- _TASK TO CARRY OUT_: The first line to keep is the one containing "None => Err"; restate it and all lines after it through the end of the material, word for word and nothing else.

════════════════

(* ===== verification/Markdown.v ===== *)
(** * Markdown

    [stripMarkdown] and [injectVariables] of [src/common/utils/link-parser.ts],
    and [parseMarkdownToTelegramHtml] of
    [src/modules/channel/providers/telegram.provider.ts]: sequences of global
    replacements, each with its expression of the source. *)

From S2P Require Import Prelude Text Rx Links.

Open Scope string_scope.
Open Scope list_scope.
Open Scope Z_scope.

(** ** Strings *)

Fixpoint trim_start (s : text) : text :=
  match s with
  | [] => []
  | x :: s' => if space_unit x then trim_start s' else s
  end.

(** [s.trim()] *)
Definition trim (s : text) : text := rev (trim_start (rev (trim_start s))).

(** [s.split(c)] *)
Fixpoint split_on (c : N) (s : text) : list text :=
  match s with
  | [] => [[]]
  | x :: s' =>
      if N.eqb x c then [] :: split_on c s'
      else match split_on c s' with l :: ls => (x :: l) :: ls | [] => [[x]] end
  end.

(** [cells.join(sep)] *)
Fixpoint join (sep : text) (ls : list text) : text :=
  match ls with
  | [] => []
  | [l] => l
  | l :: ls => l ++ sep ++ join sep ls
  end.

Definition nonempty (s : text) : bool := match s with [] => false | _ => true end.

(** ** The expressions both functions share *)

Definition unit_of (s : string) : rx := RChar (one_of (units s)).
Definition fence : rx := rtimes 3 (RChar (this 96%N)).
Definition blanks : rx := RStar true (RChar (one_of [32; 9]%N)).               (** [[ \t]*] *)

(** [/`([^`]+)`/g] *)
Definition INLINE_CODE : rx :=
  rseq [RChar (this 96%N); RGroup 1 (rplus true (RChar (none_of [96%N]))); RChar (this 96%N)].
(** [/^\|[-:| ]+\|[ \t]*$/gm] and [/^\|(.+)\|[ \t]*$/gm] *)
Definition TABLE_SEPARATOR : rx :=
  rseq [RBol; rlit "|"; rplus true (unit_of "-:| "); rlit "|"; blanks; REol].
Definition TABLE_ROW : rx :=
  rseq [RBol; rlit "|"; RGroup 1 (rplus true (RChar not_eol)); rlit "|"; blanks; REol].
(** The cells of a row. *)
Definition table_row (sep : text) (_ : text) (cs : captures) : text :=
  join sep (List.filter nonempty (trim <$> split_on 124%N (default [] (capture 1 cs)))).
(** [mark([^c\n]+)mark] *)
Definition marked (mark c : string) : rx :=
  rseq [rlit mark; RGroup 1 (rplus true (RChar (none_of (units c ++ [NL])))); rlit mark].

(** [^(\*{3,}|-{3,}|_{3,})[ \t]*$], whatever the order of the three. *)
Definition rule_of (c : string) : rx := ratleast 3 (unit_of c).
Definition horizontal_rule (a b c : string) : rx :=
  rseq [RBol; ralt (rule_of a) [rule_of b; rule_of c]; blanks; REol].

Definition erase (_ : text) (_ : captures) : text := [].

(** ** [stripMarkdown] *)

Definition FENCED_BLOCK : rx := rseq [fence; RStar false (RChar any_unit); fence].
Definition HEADER_MARK : rx := rseq [RBol; rbetween 1 6 (rlit "#"); rplus true (RChar space_unit)].
Definition QUOTE_MARK : rx := rseq [RBol; rlit ">"; RStar true (RChar space_unit)].
Definition BLANK_LINES : rx := ratleast 3 (RChar (this NL)).

Definition stripMarkdown (s : text) : text :=
  let result := replace FENCED_BLOCK (λ _ _, units "[code]") s in
  let result := replace INLINE_CODE group1 result in
  let result := replace MARKDOWN_LINK_REGEX group1 result in
  let result := replace TABLE_SEPARATOR erase result in
  let result := replace TABLE_ROW (table_row (units " | ")) result in
  let result := replace (marked "**" "*") group1 result in
  let result := replace (marked "__" "_") group1 result in
  let result := replace (marked "*" "*") group1 result in
  let result := replace (marked "_" "_") group1 result in
  let result := replace (marked "~~" "~") group1 result in
  let result := replace HEADER_MARK erase result in
  let result := replace (horizontal_rule "*" "-" "_") erase result in
  let result := replace QUOTE_MARK erase result in
  let result := replace BLANK_LINES (λ _ _, [NL; NL]) result in
  trim result.

(** ** [parseMarkdownToTelegramHtml] *)

Definition escapeHtmlForTelegram (s : text) : text :=
  foldl (λ s e, replace_lit [e.1] e.2 s) s (take 4 ENTITIES).

Definition tagged (open close : string) (_ : text) (cs : captures) : text :=
  units open ++ escapeHtmlForTelegram (default [] (capture 1 cs)) ++ units close.

(** [/```(\w+)?\n([\s\S]*?)```/g], with the code in group 1. *)
Definition LANG_BLOCK : rx :=
  rseq [fence; ropt (RGroup 2 (rplus true (RChar word_unit))); RChar (this NL);
        RGroup 1 (RStar false (RChar any_unit)); fence].
Definition code_block (t : text) (cs : captures) : text :=
  tagged "<pre>" "</pre>" t [(1%nat, trim (default [] (capture 1 cs)))].
(** [/\*\*\*([^*]+)\*\*\*/g] *)
Definition BOLD_ITALIC : rx :=
  rseq [rlit "***"; RGroup 1 (rplus true (RChar (none_of (units "*")))); rlit "***"].
Definition HEADER : rx :=
  rseq [RBol; rbetween 1 6 (rlit "#"); rplus true (RChar space_unit);
        RGroup 1 (rplus true (RChar not_eol)); REol].

Definition parseMarkdownToTelegramHtml (s : text) : text :=
  let result := replace LANG_BLOCK code_block s in
  let result := replace INLINE_CODE (tagged "<code>" "</code>") result in
  let result := replace TABLE_SEPARATOR erase result in
  let result := replace TABLE_ROW (table_row [32; 9474; 32]%N) result in
  let result := replace (horizontal_rule "-" "*" "_") (λ _ _, replicate 10 9472%N) result in
  let result := replace BOLD_ITALIC (tagged "<b><i>" "</i></b>") result in
  let result := replace (marked "**" "*") (tagged "<b>" "</b>") result in
  let result := replace (marked "*" "*") (tagged "<i>" "</i>") result in
  let result := replace (marked "__" "_") (tagged "<u>" "</u>") result in
  let result := replace (marked "~~" "~") (tagged "<s>" "</s>") result in
  replace HEADER (tagged "<b>" "</b>") result.

(** ** [injectVariables] *)

(** [GetSubstitution] for an expression without groups: what the [$] of a
    replacement text stands for. *)
Fixpoint expand_dollar (pre hit post : text) (v : text) : text :=
  match v with
  | 36%N :: ((y :: v'') as v') =>
      if N.eqb y 36 then 36%N :: expand_dollar pre hit post v''
      else if N.eqb y 38 then hit ++ expand_dollar pre hit post v''
      else if N.eqb y 96 then pre ++ expand_dollar pre hit post v''
      else if N.eqb y 39 then post ++ expand_dollar pre hit post v''
      else 36%N :: expand_dollar pre hit post v'
  | x :: v' => x :: expand_dollar pre hit post v'
  | [] => []
  end.

(** [s.replace(re, v)]: [pre] is what precedes the segments. *)
Fixpoint substitute_from (pre : text) (v : text) (gs : list segment) : text :=
  match gs with
  | [] => []
  | Plain t :: gs' => t ++ substitute_from (pre ++ t) v gs'
  | Hit t _ :: gs' =>
      expand_dollar pre t (gs' ≫= segment_text) v ++ substitute_from (pre ++ t) v gs'
  end.

(** A key whose expression is its own text: word units, not only digits
    (a run of digits between braces is a repetition count). *)
Definition plain_key (k : text) : bool :=
  forallb word_unit k && negb (forallb (in_range 48 57) k).

Definition placeholder (k : text) : text := units "{{" ++ k ++ units "}}".

(** The expression of any other key is a parameter. *)
Definition injectVariables (compile : text → option rx) (template : text)
    (variables : list (text * text)) : result text :=
  foldl (λ acc kv,
    match acc with
    | Err e => Err e
    | Ok s =>
        match (if plain_key kv.1 then Some (rseq ((λ x, RChar (this x)) <$> placeholder kv.1))
               else compile (placeholder kv.1)) with
        | Some r => Ok (substitute_from [] kv.2 (segments r s))
        | None => Err (JsError "Invalid regular expression" None)
        end
    end) (Ok template) variables.

(** ** Text without markup *)

(** The units that start something in [parseMarkdownToTelegramHtml]. *)
Definition TELEGRAM_MARKUP : list N := units "`|-*_~#".

(** Goes down an expression to a unit that every match of it needs. *)
Ltac needs_step :=
  lazymatch goal with |- needs ?us ?r => let r' := eval hnf in r in change (needs us r') end;
  lazymatch goal with
  | |- needs _ (RSeq RBol _) => apply needs_seq_r
  | |- needs _ (RSeq _ _) => apply needs_seq_l
  | |- needs _ (RAlt _ _) => apply needs_alt
  | |- needs _ (RChar (this _)) => apply needs_this
  | |- needs _ (RChar (one_of _)) => apply needs_one_of
  end.
Ltac needs := repeat needs_step; vm_compute; set_solver.

(** Text without markup is passed on as it is by
    [parseMarkdownToTelegramHtml]: what is between the marks is escaped, but
    the text around them is not, so a body with a [<], or with an ampersand,
    reaches Telegram's HTML parser unescaped. *)
Theorem telegram_plain_unescaped s :
  (∀ x, x ∈ TELEGRAM_MARKUP → x ∉ s) → parseMarkdownToTelegramHtml s = s.
Proof.
  intros Hs. assert (∀ r f, needs TELEGRAM_MARKUP r → replace r f s = s) as Hr
    by (intros; by eapply replace_absent).
  unfold parseMarkdownToTelegramHtml. by rewrite !Hr by needs.
Qed.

════════════════

- _WRITTEN RESPONSE_:
        | None => Err (JsError "Invalid regular expression" None)
        end
    end) (Ok template) variables.

(** ** Text without markup *)

(** The units that start something in [parseMarkdownToTelegramHtml]. *)
Definition TELEGRAM_MARKUP : list N := units "`|-*_~#".

(** Goes down an expression to a unit that every match of it needs. *)
Ltac needs_step :=
  lazymatch goal with |- needs ?us ?r => let r' := eval hnf in r in change (needs us r') end;
  lazymatch goal with
  | |- needs _ (RSeq RBol _) => apply needs_seq_r
  | |- needs _ (RSeq _ _) => apply needs_seq_l
  | |- needs _ (RAlt _ _) => apply needs_alt
  | |- needs _ (RChar (this _)) => apply needs_this
  | |- needs _ (RChar (one_of _)) => apply needs_one_of
  end.
Ltac needs := repeat needs_step; vm_compute; set_solver.

(** Text without markup is passed on as it is by
    [parseMarkdownToTelegramHtml]: what is between the marks is escaped, but
    the text around them is not, so a body with a [<], or with an ampersand,
    reaches Telegram's HTML parser unescaped. *)
Theorem telegram_plain_unescaped s :
  (∀ x, x ∈ TELEGRAM_MARKUP → x ∉ s) → parseMarkdownToTelegramHtml s = s.
Proof.
  intros Hs. assert (∀ r f, needs TELEGRAM_MARKUP r → replace r f s = s) as Hr
    by (intros; by eapply replace_absent).
  unfold parseMarkdownToTelegramHtml. by rewrite !Hr by needs.
Qed.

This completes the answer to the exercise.